Korespondencja z Faro

To nie była reprezentacja, do jakiej Franciszek Smuda chciał nas przekonać. Nie było ataków z szablami na czołgi ani prób udowodnienia, że Polskę od Brazylii różni tylko klimat. Piłkarze podobno rozmawiali o tym z trenerem – że fajnie jest radośnie atakować, ale jeszcze fajniej wygrywać po 1:0 wszystkie mecze.

Polacy wygrali drugie spotkanie z rzędu w taki sam sposób. Strzelili gola w pierwszych 20 minutach, a później już albo nieudolnie atakowali, albo po prostu skupiali się na przeszkadzaniu rywalom.

– W porównaniu z wygranym 3:1 meczem z Wybrzeżem Kości Słoniowej zrobiliśmy krok w tył. Wygraliśmy, ale tak jakbyśmy zapomnieli, co wcześniej było naszą silną stroną – mówił Ludovic Obraniak.

Jedyny celny strzał zakończył się golem – była 19. minuta, Robert Lewandowski przyjął piłkę, minął obrońców i uderzył zza pola karnego. Był on chyba najlepszym polskim zawodnikiem. Pracował w ataku, ale też często wracał pod własną bramkę, wybijał piłkę po stałych fragmentach gry.

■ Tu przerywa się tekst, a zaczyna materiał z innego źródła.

Lemma tallies_in (c : vec4) (n : nat) (ms : list vec4) :
  In (c, n) (Spec.tallies e ms) <->
  In c (firstn e (Spec.first_encounters ms)) /\ n = Spec.occurrences c ms.
Proof.
  unfold Spec.tallies. rewrite in_map_iff. split.
  - intros [c' [Heq Hin]]. injection Heq as -> <-. auto.
  - intros [Hin ->]. exists c. auto.
Qed.

Lemma occurrences_compat (a b : vec4) (ms : list vec4) :
  xyz_eqb a b = true -> Spec.occurrences a ms = Spec.occurrences b ms.
Proof.
  intros Hab. unfold Spec.occurrences. f_equal.
  induction ms as [| x ms IH]; [reflexivity |].
  cbn [List.filter]. rewrite (xyz_eqb_compat a b x Hab), IH. reflexivity.
Qed.

(** X10: the colour returned is never made up: with a bucket and a selected
    sub-sample, it has the channels of one of the selected sub-samples,
    one of the first [e] distinct colours met, and its alpha is 1; in
    particular the rank 2 fallback to the centre pixel is not taken. *)
Theorem colorSample_returns_sampled_color :
  (0 < e)%nat ->
  Spec.matching_colors u f U gl_FragCoord <> [] ->
  exists c : vec4,
    In c (Spec.matching_colors u f U gl_FragCoord) /\
    In c (firstn e (Spec.first_encounters (Spec.matching_colors u f U gl_FragCoord))) /\
    Spec.same_xyz (main e u f U gl_FragCoord) c /\
    vw (main e u f U gl_FragCoord) = 1.
Proof.
  intros He Hsome.
  destruct (main_holds_greatest_tally He Hsome) as [held [c [n [Hin [Hc [Hmain _]]]]]].
  apply tallies_in in Hin as [Hin _].
  exists c. split_and!.
  - apply first_encounters_in. eapply in_firstn, Hin.
  - exact Hin.
  - rewrite Hmain. apply xyz_eqb_same in Hc. exact Hc.
  - rewrite Hmain. reflexivity.
Qed.

(** X11: when the selected sub-samples have no more distinct colours than the
    sampler has buckets, the colour returned is a most frequent one: no
    selected colour occurs more often. *)
Theorem colorSample_most_frequent_within_capacity :
  (0 < e)%nat ->
  Spec.matching_colors u f U gl_FragCoord <> [] ->
  (length (Spec.first_encounters (Spec.matching_colors u f U gl_FragCoord)) <= e)%nat ->
  exists c : vec4,
    In c (Spec.matching_colors u f U gl_FragCoord) /\
    Spec.same_xyz (main e u f U gl_FragCoord) c /\
    forall m, In m (Spec.matching_colors u f U gl_FragCoord) ->
      (Spec.occurrences m (Spec.matching_colors u f U gl_FragCoord)
       <= Spec.occurrences c (Spec.matching_colors u f U gl_FragCoord))%nat.
Proof.
  intros He Hsome Hfit.
  destruct (main_holds_greatest_tally He Hsome) as [held [c [n [Hin [Hc [Hmain Hmax]]]]]].
  set (ms := Spec.matching_colors u f U gl_FragCoord) in *.
  apply tallies_in in Hin as [Hin ->].
  exists c. split_and!.
  - apply first_encounters_in. eapply in_firstn, Hin.
  - rewrite Hmain. apply xyz_eqb_same in Hc. exact Hc.
  - intros m Hm.
    assert (Hseen : existsb (fun c' => xyz_eqb c' m) (Spec.first_encounters ms) = true).
    { rewrite first_encounters_seen. apply existsb_exists. exists m.
      split; [exact Hm | apply xyz_eqb_refl]. }
    apply existsb_exists in Hseen as [c' [Hc' Hc'm]].
    rewrite <- (occurrences_compat c' m ms Hc'm).
    apply (Hmax c'). apply tallies_in. split; [| reflexivity].
    rewrite firstn_all2 by exact Hfit. exact Hc'.
Qed.

End ColorSampleResult.

(** ** The matcher's scan *)

Section CharacterSelectionScan.
Import Glsl CharacterSelection.

Variable T : nat.
Variable U : uniforms.
Variable gl_FragCoord : vec2.

(** X12: with an empty palette the scan compares nothing, and an opaque cell
    gets the colour of atlas index 0, the value [g] starts from. *)
Theorem characterSelection_empty_palette :
  transparent T U gl_FragCoord = false ->
  ux (u_charPaletteSize U) <= 0 ->
  scan T U gl_FragCoord = (1e20, 0) /\
  main T U gl_FragCoord = Spec.encode_index 0 /\
  vx (main T U gl_FragCoord) == 0 /\ vy (main T U gl_FragCoord) == 0 /\
  vz (main T U gl_FragCoord) = 0 /\ vw (main T U gl_FragCoord) = 1.
Proof.
  intros Hopaque Hempty.
  assert (Hscan : scan T U gl_FragCoord = (1e20, 0)).
  { unfold scan. cbn [for_loop]. unfold scan_body at 1.
    assert (Hstop : Qle_bool (ux (u_charPaletteSize U)) (floatn 0) = true)
      by (apply Qle_bool_iff; exact Hempty).
    rewrite Hstop. reflexivity. }
  split; [exact Hscan |].
  rewrite (main_opaque T U gl_FragCoord Hopaque), Hscan.
  split; [reflexivity |]. split_and!; reflexivity.
Qed.

Lemma sum_nonneg (l : list Q) : (forall x, In x l -> 0 <= x) -> 0 <= Spec.sum l.
Proof.
  induction l as [| y l IH]; intros Hnn; [apply Qle_refl |].
  cbn [Spec.sum fold_right]. fold (Spec.sum l).
  assert (0 <= y) by (apply Hnn; left; reflexivity).
  assert (0 <= Spec.sum l) by (apply IH; intros z Hz; apply Hnn; right; exact Hz).
  lra.
Qed.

Lewandowski stał się naszym najgroźniejszym żądłem – ubiegły rok zakończył dwiema bramkami w spotkaniu z Wybrzeżem Kości Słoniowej, przekonał, że warto na niego stawiać i że jest mocny psychicznie. Po kolejnych zmarnowanych sytuacjach w Borussii Dortmund Niemcy zrobili o nim skecz, w którym nie trafiał nawet w krzesło, siadając przy stole. Wczorajsza gra Lewandowskiego z kabaretem nie miała jednak nic wspólnego. Smuda przyznał po meczu, że napastnik Borussii był wszędzie.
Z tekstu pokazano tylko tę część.